GABAA autoreceptors enhance GABA release from human neocortex: towards a mechanism for high-frequency stimulation (HFS) in brain?

Abstract

High-frequency stimulation (HFS) in human neocortical slices induces gamma-aminobutyric acid (GABA) release via GABA(A) receptor (GABA(A)R) activation. The mechanism of this effect and the localization of these GABA(A)Rs were now studied. Fresh human neocortical slices were subjected to HFS (130 Hz) in the presence of veratridine (3 microM). As measured by high-performance liquid chromatography, only GABA but not glutamate outflow was affected by HFS/veratridine stimulation.
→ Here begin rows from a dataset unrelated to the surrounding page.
(** X5. Inside [load_sales_data] the price lookup never misses: the valid
    product ids and the price dictionary are read from the same products
    table, so every validated row has a price, which is a price of that table
    for its product_id, and a revenue. *)
Theorem load_sales_data_prices_resolved
    (csv : list raw_sale) (s : ValidatedLoad.db) :
  Forall (λ v,
     ∃ p x, sale_product_id (Validation.v_sale v) = Some p
            ∧ (p, x) ∈ ValidatedLoad.products s
            ∧ Validation.v_price v = Some x
            ∧ is_Some (Validation.v_revenue v))
    (Validation.validate_sales_data (parse_dates csv)
       (fst <$> ValidatedLoad.products s) (ValidatedLoad.customers s)
       (ValidatedLoad.to_dict (ValidatedLoad.products s))).
Proof.
  unfold Validation.validate_sales_data. apply Forall_fmap, Forall_forall.
  intros r [[(p & Hp & Hin) _] Hr]%list_elem_of_filter.
  apply list_elem_of_fmap in Hr as (r0 & -> & _). simpl in *.
  destruct (to_dict_lookup (ValidatedLoad.products s) p) as [Hsome Hprice].
  destruct (Hsome Hin) as [x Hx].
  exists p, x. rewrite Hp. simpl. rewrite Hx. simpl.
  repeat split; [by apply Hprice|by eexists].
Qed.

(** ** incremental_pipeline.py: what the sales table holds *)

Lemma process_sales_data_appends (accepts : list sale → list sale → bool)
    (csv : list raw_sale) (s : Incremental.db) :
  ∃ added,
    Incremental.sales_table (Incremental.process_sales_data accepts csv s)
    = Incremental.sales_table s ++ added
    ∧ Forall (λ r, is_Some (transaction_date r) ∧ r ∈ parse_dates csv) added.
Proof.
  destruct (Incremental.get_last_processed_date s) as [w|] eqn:Hw.
  - exists []. rewrite (process_sales_data_stored accepts csv s w Hw).
    by rewrite app_nil_r.
  - rewrite (process_sales_data_table accepts csv s Hw).
    destruct (accepts _ _).
    + eexists. split; [done|]. apply Forall_forall.
      by intros r [Hd Hr]%list_elem_of_filter.
    + exists []. by rewrite app_nil_r.
Qed.

Lemma runs_etl_state (accepts : list sale → list sale → bool)
    (files : list (list raw_sale)) (s : Incremental.db) :
  Incremental.etl_state (Incremental.runs accepts files s)
  = Incremental.etl_state s.
Proof.
  unfold Incremental.runs. revert s.
  induction files as [|csv files IH]; intros s; [done|]. simpl.
  by rewrite IH, process_sales_data_etl_state.
Qed.

Lemma runs_stored (accepts : list sale → list sale → bool)
    (files : list (list raw_sale)) (s : Incremental.db) (w : date) :
  Incremental.get_last_processed_date s = Some w →
  Incremental.runs accepts files s = s.
Proof.
  intros Hw. unfold Incremental.runs.
  induction files as [|csv files IH]; [done|]. simpl.
  by rewrite (process_sales_data_stored accepts csv s w Hw).
Qed.

Lemma runs_appends (accepts : list sale → list sale → bool)
    (files : list (list raw_sale)) (s : Incremental.db) :
  ∃ added,
    Incremental.sales_table (Incremental.runs accepts files s)
    = Incremental.sales_table s ++ added
    ∧ Forall (λ r, is_Some (transaction_date r)
                   ∧ ∃ csv, csv ∈ files ∧ r ∈ parse_dates csv) added.
Proof.
  unfold Incremental.runs. revert s.
  induction files as [|csv files IH]; intros s; simpl.
  - exists []. by rewrite app_nil_r.
  - destruct (IH (Incremental.process_sales_data accepts csv s))
      as (rest & -> & Hrest).
    destruct (process_sales_data_appends accepts csv s)
      as (added & -> & Hadded).
    exists (added ++ rest). split; [by rewrite app_assoc|].
    apply Forall_app. split.
    + eapply Forall_impl; [exact Hadded|]. intros r [Hd Hr].
      split; [done|]. exists csv. split; [left|done].
    + eapply Forall_impl; [exact Hrest|]. intros r [Hd (f & Hf & Hr)].
      split; [done|]. exists f. split; [by right|done].
Qed.

Lemma runs_all_accepted (accepts : list sale → list sale → bool)
    (files : list (list raw_sale)) (s : Incremental.db) :
  Incremental.get_last_processed_date s = None →
  (∀ table rows, accepts table rows = true) →
  Incremental.sales_table (Incremental.runs accepts files s)
  = Incremental.sales_table s
    ++ (files ≫= λ csv, Incremental.dropna_date (parse_dates csv)).
Proof.
  intros Hw Hacc. unfold Incremental.runs. revert s Hw.
  induction files as [|csv files IH]; intros s Hw; simpl.
  - by rewrite app_nil_r.
  - rewrite IH.
    + rewrite (process_sales_data_table accepts csv s Hw), Hacc.
      by rewrite <- app_assoc.
    + unfold Incremental.get_last_processed_date in *.
      by rewrite process_sales_data_etl_state.
Qed.

(** X6. Whatever files are run, in whatever order, and whatever the
    database takes: the watermark table after the runs is the watermark
    table before them, and the sales table has only grown, by rows of the
    files that have a transaction_date.  With a watermark stored the runs
    change nothing at all.  With none stored, on tables that take every row,
    every run appends every dated row of its file, whether an earlier run
    loaded it or not. *)
Theorem runs_only_append_dated_rows
    (accepts : list sale → list sale → bool)
    (files : list (list raw_sale)) (s : Incremental.db) :
  let s' := Incremental.runs accepts files s in
  Incremental.etl_state s' = Incremental.etl_state s
  ∧ (∃ added,
       Incremental.sales_table s' = Incremental.sales_table s ++ added
       ∧ Forall (λ r, is_Some (transaction_date r)
                      ∧ ∃ csv, csv ∈ files ∧ r ∈ parse_dates csv) added)
  ∧ (is_Some (Incremental.get_last_processed_date s) → s' = s)
  ∧ (Incremental.get_last_processed_date s = None →
     (∀ table rows, accepts table rows = true) →
     Incremental.sales_table s'
     = Incremental.sales_table s
       ++ (files ≫= λ csv, Incremental.dropna_date (parse_dates csv))).
Proof.
  intros s'. split; [apply runs_etl_state|].
  split; [apply runs_appends|]. split.
  - intros [w Hw]. by eapply runs_stored.
  - apply runs_all_accepted.
Qed.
The evoked GABA overflow was abolished by tetrodotoxin and furosemide, suggesting an involvement of action potentials and plasmalemmal chloride gradients. Double immunolabeling showed that GABA(A)Rs are localized on soma and dendrites of GABAergic neurons in the human neocortex. Moreover, in support of a terminal localization of GABA(A)Rs, the K+-evoked [3H]-GABA release from synaptosomes was enhanced by the GABA(A)R agonist muscimol (antagonized by GABA(A)R blockers). We conclude that HFS in human brain neocortex leads to a specific increase of GABA release, which is mediated by facilitatory GABA(A) autoreceptors located on soma, dendrites, and axon terminals of GABAergic neurons.